Notre volontaire Apolline, psychomotricienne, est en mission au Home Notre Dame des Douleurs à Alexandrie, en Égypte.


Un peu plus de deux mois se sont écoulés depuis mon arrivée à Alexandrie. L’heure est venue de reprendre la plume pour vous
parler de mes aventures égyptiennes ! En février, ce qui était nouveau est progressivement devenu familier. Le vent et la pluie ont laissé la place à un soleil printanier (voire estival). Aujourd’hui, je me sens ici comme chez moi, tant dans ma mission, qu’à Alexandrie que j’ai beaucoup visité, et dans mes amitiés. En seulement deux mois, j’ai presque l’impression d’habiter à Alexandrie depuis plusieurs années (j’ai d’ailleurs découvert que ma Sainte patronne venait d’Alexandrie). Je prends plaisir à partager la langue et la culture des Égyptiens et, chaque jour, je fais des rencontres incroyables. J’aime m’investir dans ma mission que je construis un peu plus chaque jour auprès des sœurs et dans le quotidien rythmé et régulier des résidents. Ils forment une grande famille et prennent soin les uns des autres. Soeur Ragaa et certains résidents me surnomment Habebti, ce qui signifie mon amour.

Un quotidien rodé 

Mes journées commencent à 8 h. Après avoir donné le petit déjeuner de Mahroussa, cette dame de 90 ans que j’affectionne tant, je monte voir Naamat, une résidente qui n’est pus capable de marcher, ni même de bouger ou parler. Chaque matin, je lui propose de la
relaxation. Désormais, lorsque j’arrive, elle me tend la main et sourit.
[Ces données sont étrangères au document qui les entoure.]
(* ===== verification/LivePatchWitnesses.v ===== *)
(** Instances of the theorems about the live patch history ([LivePatchTheory.v])
    on the host attach of [Scenarios.v]: a two-byte patch is reserved,
    dispatched, and resolved by the receipts the session reducer gives out. *)

From S2P Require Import Prelude Identity TargetMemory Sandbox Protocol ProtocolTheory SessionMachine.
From S2P Require Import LivePatchHistory SessionInvariant SessionCommands SessionWorlds SessionTheorems.
From S2P Require Import SessionEvidence LivePatchTheory LivePatchTarget Scenarios.
Open Scope Z_scope.

(** The patch of [write_command], reserved and dispatched. *)
Definition patch_calls : list history_call :=
  [BeginForward sample_sid sample_binding (stop_at 3 1) 5368713216 [144; 144] [235; 254];
   MarkForDispatch].

Definition new_history : LivePatchHistory := LivePatchHistory_new sample_sid sample_binding.
Definition dispatched_history : LivePatchHistory := history_calls new_history patch_calls.

Definition dispatched_patch : PendingLivePatchOperation :=
  mkPendingLivePatchOperation ForwardWrite Dispatched (stop_at 3 1) 5368713216
    [144; 144] [235; 254].

(** The write the reducer begins for [write_command], in the allocation 5000. *)
Definition sample_write : LocalLiveMemoryWriteAllocation :=
  mkLocalWrite 5000 2 (stop_at 3 1) sample_binding 5368713216 [144; 144] [235; 254].

(** Its receipts: committed at the stop that follows, or without effect. *)
Definition committed_receipt : ValidatedLocalLivePatchReceipt :=
  mkPatchReceipt sample_write (Committed (stop_at 4 2)).

Definition rejected_receipt : ValidatedLocalLivePatchReceipt :=
  mkPatchReceipt sample_write RejectedNoEffect.

Definition committed_entry : LivePatchEntry :=
  mkLivePatchEntry 5368713216 [144; 144] [235; 254] (stop_at 3 1) (stop_at 4 2) 2.

(** The same write acknowledged by a remote host. *)
Definition remote_event (sequence generation : Z) (e : DebugEvent) : EventEnvelope :=
  mkEventEnvelope ProtocolVersion_current sequence (Some sample_sid)
    (Some (mkStateToken sample_sid generation)) (Some 2) e.

Definition remote_receipt : CommandReceipt :=
  mkCommandReceipt 2 CommandOutcome.Succeeded
    [remote_event 10 3 (DE.MemoryWritten (stop_at 3 1) 5368713216 [144; 144] [235; 254]);
     remote_event 11 4 (DE.StateChanged (SS.Stopped (stop_at 4 2) StopReason.Initial 11));
     remote_event 12 4 (DE.CommandResult 2 CommandOutcome.Succeeded)].

(** The history after the commit, and after a rejection and a second attempt. *)
Definition committed_history : LivePatchHistory :=
  history_calls new_history (patch_calls ++ [ResolveLocalReceipt committed_receipt]).

Definition retry_calls : list history_call :=
  patch_calls ++ [ResolveLocalReceipt rejected_receipt] ++ patch_calls.

Definition retried_history : LivePatchHistory := history_calls new_history retry_calls.

Definition retry_command : CommandEnvelope :=
  envelope_at 3 3 (DC.WriteMemory (stop_at 3 1) 5368713216 [144; 144] [235; 254]).

Definition sample_memory : memory := λ _, 144.
Definition patched_memory : memory := write_bytes 5368713216 [235; 254] sample_memory.

Lemma dispatched_current :
  dispatches (w_machine attached_world) write_command sample_binding dispatched_history
    dispatched_patch.
Proof.
  split; [apply history_calls_inv, sample_binding_valid| |vm_compute; reflexivity].
  split; first [vm_compute; reflexivity|by intros ? [=]].
Qed.

(** The patch reserved, dispatched, written and committed. *)
Definition patch_command : DebugCommand :=
  DC.WriteMemory (stop_at 3 1) 5368713216 [144; 144] [235; 254].

Lemma committed_run :
  rtc patch_step (mkPatchWorld new_history sample_memory HostIdle)
    (mkPatchWorld committed_history patched_memory HostIdle).
Proof.
  eapply rtc_l.
  { apply (step_reserve
      (BeginForward sample_sid sample_binding (stop_at 3 1) 5368713216 [144; 144] [235; 254])
      _ _ _ None (history_calls new_history (take 1 patch_calls))); vm_compute; reflexivity. }
  eapply rtc_l.
  { apply (step_dispatch _ _ _ patch_command dispatched_history). vm_compute. reflexivity. }
  eapply rtc_l; [by apply step_write|]. apply rtc_once.
  apply (step_resolve (ResolveLocalReceipt committed_receipt) _ _ _
    (LPR.ForwardCommitted committed_entry)); [by eexists|vm_compute; reflexivity].
Qed.

Lemma patch_history_sound_witness :
  history_inv committed_history
  ∧ ∃ e h', history_exec (BeginUndo sample_sid sample_binding (stop_at 4 2)) committed_history
            = (Ok e, h') ∧ call_outcome committed_history e h'.
Proof.
  pose proof (patch_history_sound sample_sid sample_binding
    (patch_calls ++ [ResolveLocalReceipt committed_receipt])
    (BeginUndo sample_sid sample_binding (stop_at 4 2)) sample_binding_valid) as [Hi Hc].
  split; [exact Hi|]. fold new_history in Hc. fold committed_history in Hc.
  destruct (history_exec (BeginUndo sample_sid sample_binding (stop_at 4 2)) committed_history)
    as [[e|e|p] h'] eqn:He; [|vm_compute in He; discriminate..].
  exists e, h'. split; [reflexivity|exact Hc].
Defined.

Lemma frozen_history_final_witness :
  ∃ f, lh_freeze_evidence (history_calls dispatched_history [MarkOutcomeUnknown]) = Some f
  ∧ history_calls (history_calls dispatched_history [MarkOutcomeUnknown]) retry_calls
    = history_calls dispatched_history [MarkOutcomeUnknown].
Proof.
  eexists. split; [vm_compute; reflexivity|].
  eapply (frozen_history_final _ _ retry_calls CancelBeforeDispatch). vm_compute. reflexivity.
Defined.

Lemma undo_restores_memory_witness :
  lh_entries committed_history = [committed_entry]
  ∧ patched_memory 5368713217 = 254
  ∧ same_memory (rewind (lh_entries committed_history) patched_memory) sample_memory.
Proof.
  destruct (undo_restores_memory sample_sid sample_binding sample_memory
    (mkPatchWorld committed_history patched_memory HostIdle)) as [(Hr & _) _].
  - exact sample_binding_valid.
  - exact committed_run.
  - vm_compute. reflexivity.
  - split; [vm_compute; reflexivity|]. split; [vm_compute; reflexivity|exact Hr].
Defined.

Lemma commit_needs_exact_evidence_witness :
  (∃ p tok, receipt_current dispatched_history p 2 sample_sid sample_binding
     ∧ CommandOutcome.Succeeded = CommandOutcome.Succeeded
     ∧ is_exact_successor_stop (po_stop p) tok = true
     ∧ success_events sample_sid p remote_receipt tok false [] (cre_events remote_receipt))
  ∧ ∃ p tok, receipt_current dispatched_history p 2 sample_sid sample_binding
     ∧ local_evidence p sample_write ∧ Committed (stop_at 4 2) = Committed tok
     ∧ is_exact_successor_stop (po_stop p) tok = true.
Proof.
  destruct (commit_needs_exact_evidence dispatched_history sample_sid sample_binding
    remote_receipt committed_receipt) as [Hr Hl];
    [apply history_calls_inv, sample_binding_valid|].
  split; [apply Hr; vm_compute; reflexivity|apply Hl; vm_compute; reflexivity].
Defined.

Lemma write_receipts_reach_history_witness :
  ∃ c t r m1 lr m2,
    begin_live_memory_write 5000 write_command sample_binding (w_machine attached_world)
      = (Ok (c, t, r), m1)
    ∧ resolve_live_memory_write_success c r m1 = (Ok lr, m2)
    ∧ commits (resolve_local_receipt lr dispatched_history).1 = true.
Proof.
  destruct (begin_live_memory_write 5000 write_command sample_binding (w_machine attached_world))
    as [[[[c t] r]|e|p] m1] eqn:Hb; [|vm_compute in Hb; discriminate..].
  destruct (write_receipts_reach_history attached_world 5000 write_command sample_binding
    c t r m1 dispatched_history dispatched_patch attached_reachable sample_binding_valid Hb
    dispatched_current) as [(lr & m2 & Hr & Hc) _].
  exists c, t, r, m1, lr, m2. split; [reflexivity|]. split; [exact Hr|].
  apply Hc. vm_compute. reflexivity.
Defined.

Lemma retry_after_rejection_freezes_witness :
  ∃ c t r m1 lr m2 c' t' r' m3 new h',
    begin_live_memory_write 5000 write_command sample_binding (w_machine attached_world)
      = (Ok (c, t, r), m1)
    ∧ resolve_live_memory_write_no_effect c r m1 = (Ok lr, m2)
    ∧ begin_live_memory_write 5001 retry_command sample_binding m2 = (Ok (c', t', r'), m3)
    ∧ resolve_local_receipt (mkPatchReceipt (vw_write t') (Committed new)) retried_history
      = (Ok LPR.Frozen, h').
Proof.
  destruct (begin_live_memory_write 5000 write_command sample_binding (w_machine attached_world))
    as [[[[c t] r]|e|p] m1] eqn:Hb; [|vm_compute in Hb; discriminate..].
  destruct (resolve_live_memory_write_no_effect c r m1) as [[lr|e|p] m2] eqn:Hn;
    [|vm_compute in Hb; simplify_eq; vm_compute in Hn; discriminate..].
  destruct (begin_live_memory_write 5001 retry_command sample_binding m2)
    as [[[[c' t'] r']|e|p] m3] eqn:Hb';
    [|vm_compute in Hb; simplify_eq; vm_compute in Hn; simplify_eq; vm_compute in Hb'; discriminate..].
  edestruct (retry_after_rejection_freezes attached_world 5000 write_command sample_binding
    c t r m1 lr m2 5001 retry_command c' t' r' m3 retried_history dispatched_patch)
    as (new & m4 & h' & _ & _ & Hf & _);
    [exact attached_reachable|exact sample_binding_valid|exact Hb|exact Hn|exact Hb'| |].
  - split; [apply history_calls_inv, sample_binding_valid| |vm_compute; reflexivity].
    split; [vm_compute; reflexivity|reflexivity| |vm_compute; reflexivity|].
    + vm_compute in Hb. simplify_eq. vm_compute in Hn. simplify_eq. reflexivity.
    + vm_compute. intros last [=]. by subst.
  - exists c, t, r, m1, lr, m2, c', t', r', m3, new, h'. repeat split; assumption.
Defined.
Après la messe, je propose des activités en groupe et je rends visite à certains résidents dans leurs chambres. Bien qu’ils n’aient pas l’habitude de parler d’eux, les résidents apprécient ces temps que je leur propose. J’ai notamment rencontré Yolande, qui n’a plus de famille et qui s’autorise un peu plus chaque jour à me parler de ce qui est difficile pour elle. J’ai également été marqué par la rencontre de monsieur Pierre, un sacré personnage disant avoir 84 ans, mais qui en réalité en a bien 10 de plus ! Nous faisons des exercices autour de l’équilibre 3 fois par semaine. Il aime dire qu’avec moi, il retombe en enfance ! Impossible de partir de la chambre avant d’avoir bu une tasse de thé et mangé du fromage ou des olives, le tout en parlant d’histoire, ou d’économie. Monsieur Pierre est venu se reposer suite à une opération. Il a quitté le Home le 1er mars. Je pourrais vous parler de tous les autres, mais il me faudrait une dizaine de pages, car tous les résidents sont des pépites ! Je prends plaisir à imaginer chaque jour de nouvelles choses avec eux.

 

 

Depuis quelques semaines, j’ai mis en place un atelier mémoire avec deux résidentes qui ont la maladie d’Alzheimer : nous faisons des jeux de KIM, des Uno, des mémory, etc. Je profite des beaux jours pour sortir les résidents en petit groupe dans le jardin, face aux roses, et au potager. Dans cet autre espace, le temps passe différemment. Les résidentes se détendent, prennent le soleil, discutent, jouent au ballon ou même se font la lecture. J’emmène également au jardin des dames souffrant de grandes démences pour éveiller leurs sens. Je leur cueille des roses, et nous les sentons, touchons les pétales. Pour elles, c’est un défi de réussir à tenir la tige dans leurs mains fatiguées. Après ce petit temps, l’une d’elle, Yvonne, qui d’habitude somnole toute la journée, a voulu participer à des échanges de ballons ! La proposition était simple. Mais j’ai été touchée de ce moment de qualité. Depuis, Yvonne peut réclamer de sortir à nouveau dans le jardin.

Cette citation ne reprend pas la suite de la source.